Where I am most happy is the choice of cloth. As you will know, this suit was a somewhat snap decision on my part and I didn't design or plan it as thoroughly as I normally do before I place an order. Nonetheless, the decision to run with Dugdale's solid, dependable English worsted was a very satisfying one, the suit drapes well, feels solid without being too heavy or constricting and I love the pattern. The use of dark navy as opposed to black in the dogstooth, in my opinion, creates a softer, yet more distinctive pattern and is an inspired move by Dugdale's. I also supplied a pure purple silk satin fabric which I bought cheaply on holiday in
Marrakesh to be used as the lining. Initially, I was terrified that it
would clash, but I think you'll agree that the effect is rather lovely. The
quality of this lining, and the fact that its very breathable, has made this
suit extremely comfortable to wear, the dogstooth cloth itself is a heavy 14oz,
but having worn it several times since I collected it a few weeks ago, I have
not overheated once.
This being my third suit, my pattern is so perfect by now, that the forward fitting became the collection fitting, hence the reason that there are no photographs of a forward fitting to show you! I actually walked out of the shop that day, after the rear-vent setting had been tweaked slightly whilst I was still there, to help it sit more neatly, this being the only alteration necessary. The Cad & the Dandy turned the suit around for me within an hour, whilst allowing me to sit, browse some new swatches and enjoy a cup of coffee - their service was uncompromisingly helpful and efficient. My only tiny complaint, is that although the fit of the sleeve is excellent and feels like its been pitched perfectly, there is a tiny bit of excess in the rear of the sleevehead around the top of my shoulder, which creates a tiny bit of creasing when my arms are relaxed, which is not ideal - I had this on my first half-hand made blue suit, but not my second chocolate suit, so hopefully we'll be able to correct this on my next order. In all other respects, the fit is simply marvellous. the sleeves are nice and slim, the chest is cut full with a strong hourglass waist and there is a nice strong line to the shoulder and the lovely high roped sleevehead that I like on my suits. The suit drapes beautifully around my middle with no pulling and sits neatly through my back; no mean feat due to its strong curvature.

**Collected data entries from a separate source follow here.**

(** The stored extents, read at row [k] of their column. *)
Lemma get_column (P : list Z) k m :
  np.get 0%Z (mk_ndarray (length P :: repeat 1%nat m) P) (k :: repeat 0%nat m)
  = nth k P 0%Z.
Proof.
  unfold np.get. simpl. rewrite prod_ones, ravel_ones. f_equal. lia.
Qed.

Lemma broadcast_index_column n m k c :
  (k < n)%nat -> length c = m ->
  np.broadcast_index (n :: repeat 1%nat m) (k :: c) = k :: repeat 0%nat m.
Proof.
  intros Hk <-. unfold np.broadcast_index. simpl. rewrite repeat_length.
  rewrite Nat.sub_diag. simpl. rewrite clamp_ones.
  destruct (Nat.eqb n 1) eqn:E; [|reflexivity].
  apply Nat.eqb_eq in E. f_equal. lia.
Qed.

End np_entries.

(** ** The distance grid *)

Module distance.
Import np_facts np_ops np_entries generator.

Lemma fold_left_add_shift (l : list Z) (a : Z) :
  fold_left Z.add l a = (a + fold_right Z.add 0 l)%Z.
Proof.
  revert a. induction l as [|x l IH]; intros a; simpl; [lia|].
  rewrite IH. lia.
Qed.

Lemma combine_nth_seq (P : list Z) (c : list nat) :
  length c = length P ->
  List.map (fun k => (nth k P 0%Z, Z.of_nat (nth k c 0%nat)))
    (seq 0 (length P))
  = combine P (List.map Z.of_nat c).
Proof.
  revert c. induction P as [|p P IH]; intros [|c0 c] Hl; simpl in *;
    try reflexivity; try discriminate.
  f_equal. rewrite <- seq_shift, map_map. apply IH. lia.
Qed.

Lemma lag_sq_seq (P : list Z) (c : list nat) :
  length c = length P ->
  fold_left Z.add
    (List.map (fun k => (Z.min (Z.of_nat (nth k c 0%nat))
                           (nth k P 0 - Z.of_nat (nth k c 0%nat))) ^ 2)%Z
       (seq 0 (length P))) 0%Z
  = spec.lag_sq P c.
Proof.
  intros Hl. rewrite fold_left_add_shift. simpl.
  unfold spec.lag_sq, spec.wrapped. rewrite <- (combine_nth_seq P c Hl).
  rewrite !map_map. reflexivity.
Qed.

I also must point out that the Cad & the Dandy were extremely accommodating throughout; I set a very tight completion date on the suit (in order to wear it to a wedding) and the company pulled out all the stops to ensure that it would be ready in time, the whole service was extremely fast for a bespoke suit (from placing the order to the final fitting) and always I would highly recommend the Cad & the Dandy for their impressive service. They take their business very seriously, and in my experience always strive to live up to their identity as a luxury London tailors - they certainly do appreciate the value of providing a high standard of customer service - I always feel valued when I go in there.
Overall then, I can attest to yet another very enjoyable and satisfying experience with the Cad & the Dandy, and to the quality of their product. I have written about this before, but I would like to re-emphasise that there is, in my opinion, relatively little which separates the Cad & the Dandy from other more expensive
tailors. It is true, that more expensive or exclusive tailors offer more
fittings, and can refine the finer points of the fit, beyond that which is
feasible for the kind of price that the Cad & the Dandy offer. There is no
point pretending that this is the same kind of bespoke suit that Huntsman or
Norton & Sons produce, but it is nonetheless a suit of impressive quality,
and the real worth of the Cad & the Dandy is in its extremely impressive
value for money. I do not know of anywhere else where you can get a fully
canvassed bespoke suit which fits very closely, with a hand-padded chest,
lapels and hand-set sleeves (as well as all the other elements of hand-work
expected of a British bespoke suit) for under £1000.00. I always leave the Cad
& the Dandy feeling extremely special, and like I have an extremely
precious piece of clothing in my possession, which a lot of care and skill has
gone into and that, I think, is the essence of the bespoke experience.
Thursday, 27 February 2014
Corduroy's a funny thing. In my experience, people either love it, or hate it. Furthermore, those who hate it would never even consider wearing it and this is a real shame. For this reason, I thought that it might be worth producing a piece wherein you can find some suggestions on how to wear it in a modern, accessible and attractive fashion. The danger with corduroy perhaps, is that its synonymous with old fashion 'fuddy-duddy' dress. This, I feel, is an unfair association. Corduroy is a deeply tradition cloth it is true, but it comes in many different colours, weights and thicknesses, which make it extremely versatile and easy to wear in a number of different ways - both traditional and modern.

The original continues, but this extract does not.